Tuesday, October 13, 2015

Finding Charlie - She's Missing!

As part of my KindleScout run, I'm sharing excepts from the beginning of my new novel, Finding Charlie. Olivia continues with her normal day, going to the office where she works as a physical therapist. It isn't until she leaves that she learns that this may not be a normal day after all:
            My father was in the waiting room when I left for the day. He looked so out of place- my big, strong dad in a room of broken, old people- and I realized he’d never visited me at work before. As I got closer, I saw he hadn’t shaved, which was abnormal for a week day.  And, come to think of it, he was not dressed for work, wearing jeans and a T-shirt that promoted a political candidate who had run and lost years ago.
            “Daddy?”
            He looked up as though he’d forgotten where he was, lost in the pattern of the carpet. “Olivia.”
            He wasn’t smiling to see me. I touched his arm. “What’s wrong?” I felt like I was bending over him, a little boy cowering over a broken toy. But he was taller than me.
            And then he stood up straighter and put his arm around me and was in charge again. I was relieved to be ushered out the woosh of the automatic door and into the warm evening air under his direction.
            Once outside, in relative privacy, he stood me in front of him and gripped my upper arms. “Charlie’s missing,” he said, getting right to the point.
            “She’s what?”
            “She didn’t come home last night. I can’t reach her on her cell.”
            I let out the breath I’d been holding, smiled warmly, condescendingly. “Daddy. She’s nineteen. I’m sure she just stayed out with a friend. Maybe she turned off her phone.”
            He let go of my arms then. “That’s what the police said.”   
            “The police?”          
            “They aren’t taking it seriously because, legally, she’s an adult.” He said “legally” like it was a made up word. Clearly, she wasn’t really an adult. Unfortunately, I tended to agree.
And so it begins. I'll share more on in the coming days as Olivia begins to lose her cocky certainty that Charlie's fine. To read the full excerpt and vote for me in the competition, go here: https://kindlescout.amazon.com/p/1ZEZ9K2DLCYOB

Tuesday, October 6, 2015

Finding Charlie Excerpt

Part One - Olivia

Tuesday, April 22nd 2016:

It was the neighbor’s dog that woke me.

The curtained window was outlined in sunlight. The thick fabric had been advertised as “black-out curtains”, but there are some things that are simply too much to ask for. Even this early, there was no keeping the day outside.

Rick’s arm was heavy across my chest, trapping me in the bed like a stupid metaphor for this relationship. As if I needed it underlined. Officially, we’d broken up three months ago.
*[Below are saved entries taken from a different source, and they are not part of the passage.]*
(** * universal_versions.version_specifier: a shallow embedding

    The development follows [src/universal_versions/version_specifier.py]:
    the helpers [find_pessimistic_upper_bound] and
    [normalized_pessimistic_ranges], and the class [VersionSpecifier] with
    its two constructors, [__str__] and [__contains__].

    Python values are modelled as the code has them: [str] as [string]
    (characters of code below 256), the unbounded non-negative [int]s of a
    version as [N], [None] as a constructor of [object], a raised exception
    as the [Raise] branch of [result]. *)

From Stdlib Require Import String Ascii List NArith Bool Arith Lia.
From Stdlib Require Import DecimalString.
From Stdlib Require Import Permutation.
Import ListNotations.
Open Scope list_scope.
Open Scope string_scope.

(** ** Python exceptions and results *)

(** The exception classes that the module and the libraries it calls raise.
    The source signals each of its own failures with [ValueError]; indexing
    a tuple out of range raises [IndexError]. *)
Inductive exn : Type :=
| ValueError (msg : string)
| IndexError (msg : string)
| KeyError (msg : string)
| TypeError (msg : string).

Inductive result (A : Type) : Type :=
| Ok (a : A)
| Raise (e : exn).

Arguments Ok {A} a.
Arguments Raise {A} e.

Definition bind {A B : Type} (r : result A) (k : A -> result B) : result B :=
  match r with
  | Ok a => k a
  | Raise e => Raise e
  end.

Notation "x <- r ;; k" := (bind r (fun x => k))
  (at level 61, r at next level, right associativity).
Notation "' p <- r ;; k" := (bind r (fun x => let p := x in k))
  (at level 61, p pattern, r at next level, right associativity).

(** [raises_ValueError r]: the call ended in a [ValueError]. *)
Definition raises_ValueError {A : Type} (r : result A) : Prop :=
  exists msg, r = Raise (ValueError msg).

(** [[f(x) for x in xs]]: the elements are computed left to right and the
    first exception ends the comprehension. *)
Fixpoint list_comprehension {A B : Type} (f : A -> result B) (xs : list A)
  : result (list B) :=
  match xs with
  | [] => Ok []
  | x :: xs' =>
      y <- f x ;;
      ys <- list_comprehension f xs' ;;
      Ok (y :: ys)
  end.

(** The builtin [all] on a list of booleans. *)
Definition all (bs : list bool) : bool := forallb (fun b => b) bs.

(** ** Python objects held in a tuple, and their truth value *)

Inductive object : Type :=
| PyInt (n : N)
| PyStr (s : string)
| PyNone.

(** [bool(x)]: [0], [''] and [None] are false. *)
Definition truthy (x : object) : bool :=
  match x with
  | PyInt n => negb (N.eqb n 0)
  | PyStr s => negb (String.eqb s "")
  | PyNone => false
  end.

(** ** The [str] methods the module uses *)

(** [s.startswith(p)]. *)
Fixpoint startswith (p s : string) : bool :=
  match p, s with
  | EmptyString, _ => true
  | String _ _, EmptyString => false
  | String a p', String b s' => Ascii.eqb a b && startswith p' s'
  end.

(** [s[n:]]. *)
Fixpoint str_drop (n : nat) (s : string) : string :=
  match n, s with
  | O, _ => s
  | S _, EmptyString => EmptyString
  | S n', String _ s' => str_drop n' s'
  end.

(** [sub in s]: [sub] occurs in [s]. *)
Fixpoint str_in (sub s : string) : bool :=
  if startswith sub s then true
  else match s with
       | EmptyString => false
       | String _ s' => str_in sub s'
       end.

(** The first occurrence of [sep] in [s]: the text before it and the text
    after it. *)
Fixpoint find_sep (sep s : string) : option (string * string) :=
  if startswith sep s then Some (EmptyString, str_drop (String.length sep) s)
  else match s with
       | EmptyString => None
       | String c s' =>
           match find_sep sep s' with
           | Some (before, after) => Some (String c before, after)
           | None => None
           end
       end.

(** [s.partition(sep)]: split at the first [sep]; the whole string and two
    empty strings when there is none. *)
Definition str_partition (sep s : string) : string * string * string :=
  match find_sep sep s with
  | Some (before, after) => (before, sep, after)
  | None => (s, EmptyString, EmptyString)
  end.

(** The text before the first [":"] of a specifier string, and the text
    after it: the first and the last of the three parts of
    [partition(":")]. *)
Definition scheme_of (version_spec_string : string) : string :=
  fst (fst (str_partition ":" version_spec_string)).

Definition remainder_of (version_spec_string : string) : string :=
  snd (str_partition ":" version_spec_string).

(** Put a character in front of the first piece. *)
Definition push_head (c : ascii) (pieces : list string) : list string :=
  match pieces with
  | [] => [String c EmptyString]
  | p :: ps => String c p :: ps
  end.

(** [s.split(sep)] for a non-empty [sep], scanning left to right; after a
    match the rest of the separator ([skip] characters) is stepped over, so
    occurrences do not overlap. *)
Fixpoint split_go (sep : string) (skip : nat) (s : string) : list string :=
  match s with
  | EmptyString => [EmptyString]
  | String c s' =>
      match skip with
      | S k => split_go sep k s'
      | O =>
          if startswith sep s
          then EmptyString :: split_go sep (String.length sep - 1) s'
          else push_head c (split_go sep 0 s')
      end
  end.

Definition str_split (sep s : string) : list string := split_go sep 0 s.

(** The items of [sep.join(items)], each a string ([Some]) or another
    object ([None]); the first that is no string is refused, with its
    position. *)
Fixpoint join_items (class_name : string) (position : N)
    (items : list (option string)) : result (list string) :=
  match items with
  | [] => Ok []
  | None :: _ =>
      Raise (TypeError
        ("sequence item " ++ NilZero.string_of_uint (N.to_uint position)
         ++ ": expected str instance, " ++ class_name ++ " found"))
  | Some text :: items' =>
      texts <- join_items class_name (position + 1) items' ;;
      Ok (text :: texts)
  end.

(** [sep.join(items)]. *)
Definition str_join (sep class_name : string) (items : list (option string))
  : result string :=
  texts <- join_items class_name 0 items ;;
  Ok (String.concat sep texts).

(** The number of places of [s] at which [sub] starts. *)
Fixpoint occurrences (sub s : string) : nat :=
  match s with
  | EmptyString => 0
  | String _ s' =>
      (if startswith sub s then 1 else 0) + occurrences sub s'
  end.

(** ** The [semver] library: [semver.Version]

    The module imports [Version] from the third-party package [semver].
    Its parser, tuple view, bump methods, string form and ordering are
    modelled after that package. *)

Module Semver.

Record Version : Type := mkVersion {
  major : N;
  minor : N;
  patch : N;
  prerelease : option string;
  build : option string
}.

Definition is_digit (c : ascii) : bool :=
  Nat.leb 48 (nat_of_ascii c) && Nat.leb (nat_of_ascii c) 57.

Definition is_alpha (c : ascii) : bool :=
  (Nat.leb 65 (nat_of_ascii c) && Nat.leb (nat_of_ascii c) 90)
  || (Nat.leb 97 (nat_of_ascii c) && Nat.leb (nat_of_ascii c) 122).

(** The character class [[0-9a-zA-Z-]]. *)
Definition is_ident_char (c : ascii) : bool :=
  is_digit c || is_alpha c || Ascii.eqb c "-".

Fixpoint str_all (p : ascii -> bool) (s : string) : bool :=
  match s with
  | EmptyString => true
  | String c s' => p c && str_all p s'
  end.

(** [int(s)] on a string of decimal digits. *)
Fixpoint int_of_digits (acc : N) (s : string) : N :=
  match s with
  | EmptyString => acc
  | String c s' => int_of_digits (10 * acc + (N_of_ascii c - 48)) s'
  end.

Definition int (s : string) : N := int_of_digits 0 s.

(** [str(n)] and the [{n:d}] of an f-string. *)
Definition str_of_int (n : N) : string := NilZero.string_of_uint (N.to_uint n).

(** [0|[1-9]\d*]: a numeric identifier without leading zeros. *)
Definition is_numeric_identifier (s : string) : bool :=
  match s with
  | EmptyString => false
  | String c s' =>
      str_all is_digit s && (negb (Ascii.eqb c "0") || String.eqb s' "")
  end.

(** [0|[1-9]\d*|\d*[a-zA-Z-][0-9a-zA-Z-]*]: a pre-release identifier. *)
Definition is_prerelease_identifier (s : string) : bool :=
  negb (String.eqb s "") && str_all is_ident_char s
  && (negb (str_all is_digit s) || is_numeric_identifier s).

(** [[0-9a-zA-Z-]+]: a build identifier. *)
Definition is_build_identifier (s : string) : bool :=
  negb (String.eqb s "") && str_all is_ident_char s.

(** Drop one final newline: [$] also matches just before it. *)
Fixpoint strip_final_newline (s : string) : string :=
  match s with
  | EmptyString => EmptyString
  | String c s' =>
      if Ascii.eqb c "010" && String.eqb s' "" then EmptyString
      else String c (strip_final_newline s')
  end.

(** The groups of the version regex: the core [major.minor.patch], then
    [-prerelease] up to the first [+], then [+build]. *)
Definition match_regex (version : string)
  : option (string * string * string * option string * option string) :=
  let text := strip_final_newline version in
  let '(head, build_part) :=
    match find_sep "+" text with
    | Some (h, b) => (h, Some b)
    | None => (text, None)
    end in
  let '(core, prerelease_part) :=
    match find_sep "-" head with
    | Some (c, p) => (c, Some p)
    | None => (head, None)
    end in
  match str_split "." core with
  | [ma; mi; pa] =>
      if is_numeric_identifier ma && is_numeric_identifier mi
         && is_numeric_identifier pa
         && match prerelease_part with
            | Some p => forallb is_prerelease_identifier (str_split "." p)
            | None => true
            end
         && match build_part with
            | Some b => forallb is_build_identifier (str_split "." b)
            | None => true
            end
      then Some (ma, mi, pa, prerelease_part, build_part)
      else None
  | _ => None
  end.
But, in that time, I’d managed to wake up this way more times than I wanted to count.



And so begins the day Olivia discovers her little sister is missing. It starts like any other day, the self-centered worries that will seem irrelevant in just a few hours. She doesn’t know yet.
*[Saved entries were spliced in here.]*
(** X17: for an error message that names a line ([yaml: line N:]),
    [getErrorContext] has three outcomes.  It panics on an index out of range
    when [N] is 0 or 1, whatever the file is; it returns no context when the
    file has fewer than [N] lines; otherwise it returns the line before, the
    line [N] in yellow and, if there is one, the line after, each behind its
    number, joined by newlines. *)
Theorem getErrorContext_outcomes `{GoLib} (file errMsg group : string)
    (errorLine : Z) :
  let lines := dockercompose.Split file in
  Z.of_nat (length lines) < 2 ^ 63 - 2 ->
  dockercompose.FindSubmatch errMsg = Some group ->
  dockercompose.Atoi group = Some errorLine ->
  0 <= errorLine /\
  (errorLine <= 1 -> dockercompose.getErrorContext file errMsg = None) /\
  (Z.of_nat (length lines) < errorLine ->
   dockercompose.getErrorContext file errMsg = Some (EmptyString, false)) /\
  (forall before at_,
      2 <= errorLine ->
      lines !! Z.to_nat (errorLine - 2) = Some before ->
      lines !! Z.to_nat (errorLine - 1) = Some at_ ->
      dockercompose.getErrorContext file errMsg
      = Some (dockercompose.Join
                ([dockercompose.Sprintf (errorLine - 1) before;
                  goterm_Color (dockercompose.Sprintf errorLine at_)
                    goterm.YELLOW]
                 ++ match lines !! Z.to_nat errorLine with
                    | Some after => [dockercompose.Sprintf (errorLine + 1) after]
                    | None => []
                    end),
              true)).
Proof.
  intros lines Hlen Hmatch Hatoi.
  destruct (FindSubmatch_digits _ _ Hmatch) as [Hdigits _].
  pose proof (Atoi_digits _ _ Hdigits Hatoi) as Hrange.
  pose proof (Split_nonempty file) as Hne. fold lines in Hne.
  split; [lia|].
  unfold dockercompose.getErrorContext. rewrite Hmatch, Hatoi.
  fold lines. cbv zeta.
  split; [|split].
  - (* the line before does not exist *)
    intros Hle. rewrite !int_id by lia.
    rewrite (proj2 (Z.leb_le _ _)) by lia. cbn [negb].
    assert (Hend : exists endLine,
               (if negb (errorLine + 1 <=? Z.of_nat (length lines))
                then if negb (errorLine <=? Z.of_nat (length lines))
                     then None else Some errorLine
                else Some (errorLine + 1)) = Some endLine /\
               errorLine <= endLine).
    { destruct (Z.leb_spec (errorLine + 1) (Z.of_nat (length lines)));
        cbn [negb]; [eexists; split; [done|lia]|].
      rewrite (proj2 (Z.leb_le _ _)) by lia. eexists; split; [done|lia]. }
    destruct Hend as (endLine & -> & Hge).
    destruct (Z.to_nat (endLine - (errorLine - 1) + 1)) as [|n] eqn:Hn;
      [exfalso; lia|].
    cbn [dockercompose.contextLines].
    rewrite (int_id (errorLine - 1 - 1)) by lia.
    unfold dockercompose.index. rewrite (proj2 (Z.ltb_lt _ _)) by lia. done.
  - (* the file is too short *)
    intros Hshort. rewrite (int_id (errorLine - 1)) by lia.
    destruct (Z.leb_spec (errorLine - 1) (Z.of_nat (length lines)));
      cbn [negb]; [|done].
    rewrite (int_id (errorLine + 1)) by lia.
    rewrite (proj2 (Z.leb_gt _ _)) by lia. cbn [negb].
    by rewrite (proj2 (Z.leb_gt _ _)) by lia.
  - (* the context *)
    intros before at_ Hge Hbefore Hat.
    assert (Hlt : errorLine <= Z.of_nat (length lines)).
    { apply lookup_lt_Some in Hat. lia. }
    rewrite !int_id by lia.
    rewrite (proj2 (Z.leb_le (errorLine - 1) _)) by lia. cbn [negb].
    assert (Hindex : forall i text,
               0 <= i -> lines !! Z.to_nat i = Some text ->
               dockercompose.index lines i = Some text).
    { intros i text Hi Htext. unfold dockercompose.index.
      by rewrite (proj2 (Z.ltb_ge _ _)) by lia. }
    destruct (Z.leb_spec (errorLine + 1) (Z.of_nat (length lines)))
      as [Hafter|Hlast]; cbn [negb].
    + destruct (lookup_lt_is_Some_2 lines (Z.to_nat errorLine)) as [after Ha];
        [lia|].
      rewrite Ha.
      replace (Z.to_nat (errorLine + 1 - (errorLine - 1) + 1)) with 3%nat
        by lia.
      cbn [dockercompose.contextLines].
      rewrite !int_id by lia.
      replace (errorLine - 1 - 1) with (errorLine - 2) by lia.
      rewrite (Hindex (errorLine - 2) before ltac:(lia) Hbefore). cbn [mbind option_bind].
      replace (errorLine - 1 + 1) with errorLine by lia.
      rewrite (Hindex (errorLine - 1) at_ ltac:(lia) Hat). cbn [mbind option_bind].
      replace (errorLine + 1 - 1) with errorLine by lia.
      rewrite (Hindex errorLine after ltac:(lia) Ha). cbn [mbind option_bind].
      rewrite (proj2 (Z.eqb_neq (errorLine - 1) errorLine)) by lia.
      rewrite Z.eqb_refl.
      rewrite (proj2 (Z.eqb_neq (errorLine + 1) errorLine)) by lia.
      done.
    + rewrite (proj2 (Z.leb_le errorLine _)) by lia. cbn [negb].
      rewrite (lookup_ge_None_2 lines (Z.to_nat errorLine)) by lia.
      replace (Z.to_nat (errorLine - (errorLine - 1) + 1)) with 2%nat by lia.
      cbn [dockercompose.contextLines].
      rewrite !int_id by lia.
      replace (errorLine - 1 - 1) with (errorLine - 2) by lia.
      rewrite (Hindex (errorLine - 2) before ltac:(lia) Hbefore). cbn [mbind option_bind].
      replace (errorLine - 1 + 1) with errorLine by lia.
      rewrite (Hindex (errorLine - 1) at_ ltac:(lia) Hat). cbn [mbind option_bind].
      rewrite (proj2 (Z.eqb_neq (errorLine - 1) errorLine)) by lia.
      rewrite Z.eqb_refl. done.
Qed.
Read more on my profile page for the KindleScout campaign:

https://kindlescout.amazon.com/p/1ZEZ9K2DLCYOB

Saturday, October 3, 2015

Finding Charlie on KindleScout

In September, Finding Charlie won a crowd sourcing contest at Authonomy.com. I've had dozens of positive responses from literary agents who ultimately passed on representation. Before I go the self-publication route, I've decided to do a KindleScout run.

As a hybrid author, I've seen both sides of publishing and know there are advantages and disadvantages to either path you choose. I think KindleScout is somewhere in the middle and I'm excited to give it a shot.

Finding Charlie is commercial women's fiction, told with alternating narrators. When Olivia's younger sister goes missing, Olivia is forced to consider that she may not have known her as well as she thought. Charlie's disappearance feels a lot like their mother's disappearance all those years ago and it opens old wounds, pushing family members to reexamine the past.  

This is a family drama that deals with the repercussions of maternal abandonment.  It takes place during the summer in Tucson, Arizona - the longest season of the year. Readers of Jodi Picoult, Sue Miller, and J. Courtney Sullivan would appreciate this story.